Above: A typical CAN layout

A Controller Area Network (CAN) refers to a network of independent controllers, sensors, actuators, I/O modules, HMIs and other CAN-enabled devices. It is a communications protocol that efficiently supports distributed real-time control with a very high level of security. Components for CAN-based systems are available in large quantities at very reasonable prices due to their wide spread use.

A number of different capabilities (CRC, frame checking, acknowledgment, bit monitoring and bit stuffing) enables the CAN protocol to recognize errors in transmitted data caused for example by electromagnetic disturbances, and to correct them (transmission stop with error flag and automatic repetition of the message).
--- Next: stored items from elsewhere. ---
(** C4. A candidate that cannot be resolved is answered with a placeholder
    carrying its title, year and rationale and the values that mark the rest
    as unavailable; the store is left as it was; the function is total (it
    does not throw) and goes on to reconcile the candidates that follow, so
    that the result has one item per candidate. *)
Theorem unresolved_candidate_placeholder now (before : list Candidate)
    (movieData : Candidate) (after : list Candidate) (w : World) :
  unresolved provider OMDB_API_KEY titleLike movieData (run now before w).2 →
  ∃ info w',
    step now movieData (run now before w).2 = (BasicItem info, w')
    ∧ placeholderFor movieData info
    ∧ db w' = db (run now before w).2
    ∧ run now (before ++ movieData :: after) w
      = ((run now before w).1 ++ BasicItem info :: (run now after w').1,
         (run now after w').2)
    ∧ length (run now (before ++ movieData :: after) w).1
      = length (before ++ movieData :: after).
Proof.
  intros Hun.
  destruct (detailsFor_unresolved now movieData _ Hun) as (info & w' & Hstep & Hinfo & Hdb).
  exists info, w'. split; [exact Hstep|]. split; [exact Hinfo|]. split; [exact Hdb|].
  split; [|apply run_length].
  rewrite run_app, run_cons, Hstep. reflexivity.
Qed.

End ReconcileFacts.
(** C6, as amended.  For every list of rows in which no label and no
    value holds a bar or has white space at either end, rendering with
    [table_lines] and reading each data line back (the line split at
    its bars, the padding trimmed) gives exactly the original labels
    and values, row by row. *)
Theorem table_round_trip (rows : list (string * string))
    (header : option (string * string)) :
  Forall (fun kv => plain_cell (fst kv) ∧ plain_cell (snd kv)) rows →
  parse_table header (table_lines rows header) = Some <$> rows.
Proof.
  intros Hrows. unfold parse_table.
  rewrite data_lines_table, <- list_fmap_compose.
  apply Forall_fmap_ext_1.
  eapply Forall_impl; [exact Hrows |].
  intros [k v] [[Hk Sk] [Hv Sv]]. simpl in *.
  rewrite (parse_row_by_split_line _ _ (k, v) Hk Hv). simpl.
  now rewrite Sk, Sv.
Qed.

Lemma table_round_trip_witness :
  Forall (fun kv => plain_cell (fst kv) ∧ plain_cell (snd kv)) scenario_rows
  ∧ parse_table default_header (table_lines scenario_rows default_header)
    = [Some ("Operating system", "Test OS"); Some ("Physical cores", "4");
       Some ("Logical cores", "8")].
Proof.
  assert (H : Forall (fun kv => plain_cell (fst kv) ∧ plain_cell (snd kv))
                scenario_rows)
    by (repeat constructor).
  split; [exact H | exact (table_round_trip scenario_rows default_header H)].
Defined.

(** C6 as stated fails on three kinds of rows: a cell that ends in
    white space and a cell that starts with white space come back
    trimmed, and a cell that holds a bar makes its line fall into more
    than two cells, so that no row is read. *)
Lemma table_cells_not_recovered :
  (parse_table default_header (table_lines [("a ", "b")] default_header)
   = [Some ("a", "b")]
   ∧ [Some ("a", "b")] ≠ Some <$> [("a ", "b")])
  ∧ (parse_table default_header (table_lines [(" a", "c")] default_header)
     = [Some ("a", "c")]
     ∧ [Some ("a", "c")] ≠ Some <$> [(" a", "c")])
  ∧ (parse_table default_header (table_lines [("a|b", "c")] default_header)
     = [None]
     ∧ [None] ≠ Some <$> [("a|b", "c")]).
Proof.
  repeat split; try reflexivity; discriminate.
Qed.
End TableProperties.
Since the length of the data packages are limited to a maximum of 8 bytes of information per message, correction takes place with very little loss of time. 
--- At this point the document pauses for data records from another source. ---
(** * Attribution injector: the author byline scripts

    A verification development for the two browser scripts of the
    notes site:

    - [docs/js/author-avatar.js], which uses a relative image path, and
    - the variant shipped at the end of [README.md], which builds the
      image URL from [window.location.origin].

    Both register a [DOMContentLoaded] listener that looks up the first
    heading below an [article] and inserts a small avatar block after it.

    The DOM is embedded as a finite tree; an element reference held by
    the script (the [firstHeading] constant) is the position of that
    element in the tree.  The DOM methods the scripts call follow the
    DOM standard; the listener body is written in a state-and-exception
    monad over the document. *)

From Stdlib Require Import List String Ascii Bool Arith Lia Sorted.
Import ListNotations.
Open Scope string_scope.
Open Scope list_scope.

Set Warnings "-register-all".

(* ===================================================================== *)
(** * The document tree *)
(* ===================================================================== *)

Module Dom.

Definition attribute : Type := string * string.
The number of participants per network (in theory unlimited) depends on the type of chip used (transceiver, physical layer). With commonly used chips, 32, 64 or up to 110 (and, with restrictions, up to 128) nodes per network are possible (further extensions require repeaters or bridges). CAN is a "multi-master system" with line topology and real time capability. Unique "identifiers" contain information not directly related to the address of a participant, but to the contents of a message (i.e. temperature, rotational or linear speeds). All participants check out the identifier being transmitted and decide if the type of message is relevant to them (acceptance filtering). In this way all messages can be received from many or all of the participants simultaneously. The unique identifier also determines the priority of the message relating to bus access.

In case a number of participants try to access the bus simultaneously, the higher priority message is guaranteed to gain bus access (prevention of bus accessing conflicts through bitwise arbitration). For these reasons it is important to incorporate functional procedures and safety requirements into the process of defining identifiers. Standard format (11-bit identifier) and extended format (29-bit identifier) are two different message formats which can coexist on the same physical CAN-Bus. The specification CAN 2.0 B supports both formats, while CAN 2.0 A only allows frames with 11-bit identifiers. Through content oriented identifiers in a message, the system achieves a high degree of configuration flexibility and allows a simple extension of the network to include further devices. There are a number of higher protocols such as LBS (Agricultural Bus System), SAE J1939, OSEK, CAL (CAN Application Layer, the basis for the communications profile CANopen), DeviceNet and others which have been normalized or standardized. These are available on the so called "application layer".

The various semiconductor manufacturers offer CAN controllers with differing functionalities: one common type has one data buffer for transmitting and one for receiving - here the receive buffer is followed by a shadow buffer and the message filtering function utilizes the associated microprocessor ("Basic-CAN"). Another type has a number of buffers for managing and filtering multiple messages simultaneously ("Full CAN", reduces workload on CPU). In addition there are so called SLIO (serial linked I/O) devices, which require no further microprocessor but function only as CAN slave modules (for I/O extension).